Le gouvernement du Québec a-t-il pensé emboîter le pas de la Nouvelle-Écosse en interdisant la vente de l’eau embouteillée dans les édifices gouvernementaux et faire plutôt la promotion des services publics d’eau?

Nous aimerions avoir des réponses à ces questions avant de nous prononcer.

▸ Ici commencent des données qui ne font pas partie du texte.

(** What a call of [read_key] that does not block has read: the one or two
    bytes [k], looked up in [keys]. *)
Lemma read_key_inv w w' r :
  read_key w = (w', r) -> r <> Blocked ->
  exists k,
    stdin w = k ++ stdin w' /\ heap w' = heap w /\ stdout w' = stdout w /\
    (length k = 1%nat \/ length k = 2%nat) /\
    r = match keys !! k with Some t => Ok t | None => Raise KeyError end.
Proof.
  unfold read_key, bind at 1, getch. intros Hrun Hnb.
  destruct (stdin w) as [| b rest] eqn:Hin; [injection Hrun as <- <-; done |].
  assert (Hone : keys_getitem [b]
                   {| heap := heap w; stdout := stdout w; stdin := rest |} = (w', r) ->
                 exists k, b :: rest = k ++ stdin w' /\ heap w' = heap w /\
                           stdout w' = stdout w /\
                           (length k = 1%nat \/ length k = 2%nat) /\
                           r = match keys !! k with Some t => Ok t | None => Raise KeyError end).
  { unfold keys_getitem. intros H. exists [b].
    destruct (keys !! [b]); injection H as <- <-; cbn; by repeat split; try left. }
  assert (Htwo : (let* second := getch in keys_getitem ([b] ++ second))
                   {| heap := heap w; stdout := stdout w; stdin := rest |} = (w', r) ->
                 exists k, b :: rest = k ++ stdin w' /\ heap w' = heap w /\
                           stdout w' = stdout w /\
                           (length k = 1%nat \/ length k = 2%nat) /\
                           r = match keys !! k with Some t => Ok t | None => Raise KeyError end).
  { unfold bind, getch. cbn [stdin]. intros H.
    destruct rest as [| b2 rest2]; [injection H as <- <-; done |].
    unfold keys_getitem in H. exists [b; b2]. cbn [app] in H.
    destruct (keys !! [b; b2]); injection H as <- <-; cbn; by repeat split; try right. }
  destruct (decide ([b] = [0%N])); [by apply Htwo |].
  destruct (decide ([b] = [0xe0%N])); [by apply Htwo | by apply Hone].
Qed.

(** X10 — Decoding reads exactly the bytes of one key, changes nothing else,
    and can be undone: a token returned by [read_key] stands for one byte
    sequence only, of one or two bytes, so two calls that return the same
    token have read the same bytes. *)
Theorem read_key_token_determines_bytes :
  forall (w1 w1' w2 w2' : world) (t : string),
    read_key w1 = (w1', Ok t) ->
    read_key w2 = (w2', Ok t) ->
    exists k,
      keys !! k = Some t /\
      (length k = 1%nat \/ length k = 2%nat) /\
      stdin w1 = k ++ stdin w1' /\ stdin w2 = k ++ stdin w2' /\
      heap w1' = heap w1 /\ stdout w1' = stdout w1 /\
      heap w2' = heap w2 /\ stdout w2' = stdout w2.
Proof.
  intros w1 w1' w2 w2' t H1 H2.
  destruct (read_key_inv _ _ _ H1 ltac:(discriminate)) as (k1 & Hin1 & Hh1 & Ho1 & Hl1 & Hr1).
  destruct (read_key_inv _ _ _ H2 ltac:(discriminate)) as (k2 & Hin2 & Hh2 & Ho2 & Hl2 & Hr2).
  assert (Hk1 : keys !! k1 = Some t) by (destruct (keys !! k1); congruence).
  assert (Hk2 : keys !! k2 = Some t) by (destruct (keys !! k2); congruence).
  assert (k2 = k1) as -> by (exact (keys_injective _ _ t Hk2 Hk1)).
  exists k1. repeat split; assumption.
Qed.

Lemma read_key_token_determines_bytes_witness :
  exists k,
    keys !! k = Some "up" /\
    (length k = 1%nat \/ length k = 2%nat) /\
    up_up_enter = k ++ [0xe0%N; 72%N; 13%N] /\ [0xe0%N; 72%N] = k ++ [].
Proof.
  destruct (read_key_token_determines_bytes
              (world_of [] up_up_enter) (world_of [] [0xe0%N; 72%N; 13%N])
              (world_of [] [0xe0%N; 72%N]) (world_of [] []) "up")
    as (k & Hk & Hl & Hin1 & Hin2 & _).
  - apply read_key_up. reflexivity.
  - apply read_key_up. reflexivity.
  - exists k. repeat split; assumption.
Defined.

Lemma single_byte_keys_checked :
  Forall (fun b : N => bool_decide (is_Some (keys !! [b])) = single_key b)
         (N.of_nat <$> seq 0 256).
Proof. apply (bool_decide_unpack _). vm_compute. exact I. Qed.

(** X11 — Of the single bytes other than the two prefixes, exactly
    8, 9, 10, 13, 27, 28, 29, 32..127 and 0x95 are keys.  Any other byte,
    such as the codes 1..7 of Ctrl+A .. Ctrl+G, makes [read_key] raise
    [KeyError] after having read that byte. *)
Theorem read_key_single_bytes :
  forall (w : world) (b : N) (rest : list N),
    (b < 256)%N -> b <> 0%N -> b <> 0xe0%N ->
    stdin w = b :: rest ->
    let w' := {| heap := heap w; stdout := stdout w; stdin := rest |} in
    if single_key b
    then exists t, read_key w = (w', Ok t)
    else read_key w = (w', Raise KeyError).
Proof.
  intros w b rest Hb H0 He Hin w'.
  assert (Hcheck : bool_decide (is_Some (keys !! [b])) = single_key b).
  { pose proof single_byte_keys_checked as Hall. rewrite Forall_forall in Hall.
    apply Hall. apply list_elem_of_fmap. exists (N.to_nat b). split; [lia |].
    apply elem_of_seq. lia. }
  assert (Hrun : read_key w =
                 (w', match keys !! [b] with Some t => Ok t | None => Raise KeyError end)).
  { unfold read_key, bind at 1, getch. rewrite Hin.
    destruct (decide ([b] = [0%N])) as [E | _]; [congruence |].
    destruct (decide ([b] = [0xe0%N])) as [E | _]; [congruence |].
    unfold keys_getitem. by destruct (keys !! [b]). }
  rewrite Hrun, <- Hcheck.
  destruct (keys !! [b]) as [t |] eqn:Ek.
  - rewrite bool_decide_eq_true_2 by (by exists t). by exists t.
  - rewrite bool_decide_eq_false_2; [reflexivity |]. by intros [? ?].
Qed.

Lemma read_key_single_bytes_witness :
  read_key (world_of [] [3%N; 65%N]) = (world_of [] [65%N], Raise KeyError)
  /\ exists t, read_key (world_of [] [127%N]) = (world_of [] [], Ok t).
Proof.
  split.
  - apply (read_key_single_bytes (world_of [] [3%N; 65%N]) 3 [65%N]);
      [lia | discriminate | discriminate | reflexivity].
  - apply (read_key_single_bytes (world_of [] [127%N]) 127 []);
      [lia | discriminate | discriminate | reflexivity].
Defined.
Lemma X11_witness :
  exists k,
    (k <= 5)%nat /\
    cv_calls (trace narrow_done)
    = cv_calls (trace narrow_call) ++ take k five_calls /\
    (k = 0%nat <->
     available (serve_bytes narrow_call) && available (serve_ints narrow_call)
     = false).
Proof.
  apply (X11_library_calls_stop_at_the_throw (lib := Plain.lib)
           1 2 narrow_call narrow_done).
  vm_compute. reflexivity.
Defined.

Lemma X12_witness :
  nativeProcessFrame (lib := Plain.lib) 2 3 odd_call <> Val 0 odd_call.
Proof.
  apply (X12_odd_dimension_never_succeeds (lib := Plain.lib)
           2 3 odd_call odd_call Plain_rejects_odd);
    [lia | reflexivity | right; reflexivity].
Defined.

Lemma X13_witness :
  Mat_over (yuv_rows 4) 4 CV_8UC1 step_frame
  = Some (mkMat (3 * (4 / 2)) 4 CV_8UC1 step_frame).
Proof.
  apply (X13_even_height_header_spans_the_frame 4 4 step_frame);
    first [ lia | reflexivity ].
Defined.

Lemma X14_witness :
  exists s',
    frames (lib := Plain.lib) 3 1 2 narrow_call = Val tt s' /\
    held s' = leaked 3 ++ held narrow_call /\
    length (held s') = (2 * 3 + length (held narrow_call))%nat /\
    outputBuffer s' = outputBuffer narrow_call.
Proof.
  apply (X14_failing_calls_pile_up_views (lib := Plain.lib) 3 1 2 narrow_call
           (frame_header 1 2 (yuvData narrow_call))
           (CvException "sz.width % 2 == 0 && sz.height % 3 == 0"));
    vm_compute; reflexivity.
Defined.

Lemma X15_witness :
  exists s2,
    nativeProcessFrame (lib := Plain.lib) 4 4 step_done = Val 0 s2 /\
    outputBuffer s2 = outputBuffer step_done /\
    held s2 = held step_call.
Proof.
  apply (X15_second_call_repeats_the_first (lib := Plain.lib)
           4 4 step_call step_done).
  vm_compute. reflexivity.
Defined.

Lemma X16_witness :
  outputBuffer step_done = outputBuffer flat_done.
Proof.
  apply (X16_output_does_not_depend_on_the_frame (lib := Plain.lib)
           4 4 step_call flat_call step_done flat_done);
    vm_compute; reflexivity.
Defined.

(** With an output array one cell short the sixteenth store is out of
    range. *)
Example short_call_is_undefined :
  nativeProcessFrame (lib := Plain.lib) 4 4 short_call = Undefined.
Proof. vm_compute. reflexivity. Qed.

Lemma X6_witness :
  (nativeProcessFrame (lib := Plain.lib) 4 4 short_call = Undefined <->
   available (serve_bytes short_call) && available (serve_ints short_call) = true /\
   exists edgesMat rgbaMat,
     pipeline (lib := Plain.lib) (frame_header 4 4 (yuvData short_call))
       = Ok edgesMat /\
     gray2rgba edgesMat = Ok rgbaMat /\
     (pixelCount 4 4 <> 0)%nat /\
     (length (mat_data edgesMat) < pixelCount 4 4
      \/ length (outputBuffer short_call) < pixelCount 4 4)%nat)
  /\ (nativeProcessFrame (lib := Plain.lib) 4 4 short_call <> Undefined ->
      exists r s', nativeProcessFrame (lib := Plain.lib) 4 4 short_call = Val r s').
Proof.
  apply (X6_undefined_condition (lib := Plain.lib) 4 4 short_call
           (frame_header 4 4 (yuvData short_call)));
    [ unfold Jint.in_range; change (4 + 4 ÷ 2) with 6; lia
    | unfold Jint.in_range; lia
    | vm_compute; reflexivity ].
Defined.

Nous approuvons le fait que le projet de règlement ne touche ni les municipalités, ni les institutions, ni les puits individuels. L’état continuera ainsi à assurer l’accès à l’eau aux simples citoyens sans coûts additionnels. Nous sommes aussi d’accord pour qu’un coût soit transféré aux entreprises qui puisent actuellement l’eau gratuitement au Québec, principalement celles qui ne font que la mettre dans des bouteilles pour la revendre. Nous tenons à ce que ce montant tienne compte des coûts sociaux réels de l’application de la mesure et des coûts des études et des inspections nécessaires à la conservation, à la restauration et à la distribution à la population du Québec d’une eau de qualité en quantité suffisante pour les besoins des humains, de la faune et de la flore.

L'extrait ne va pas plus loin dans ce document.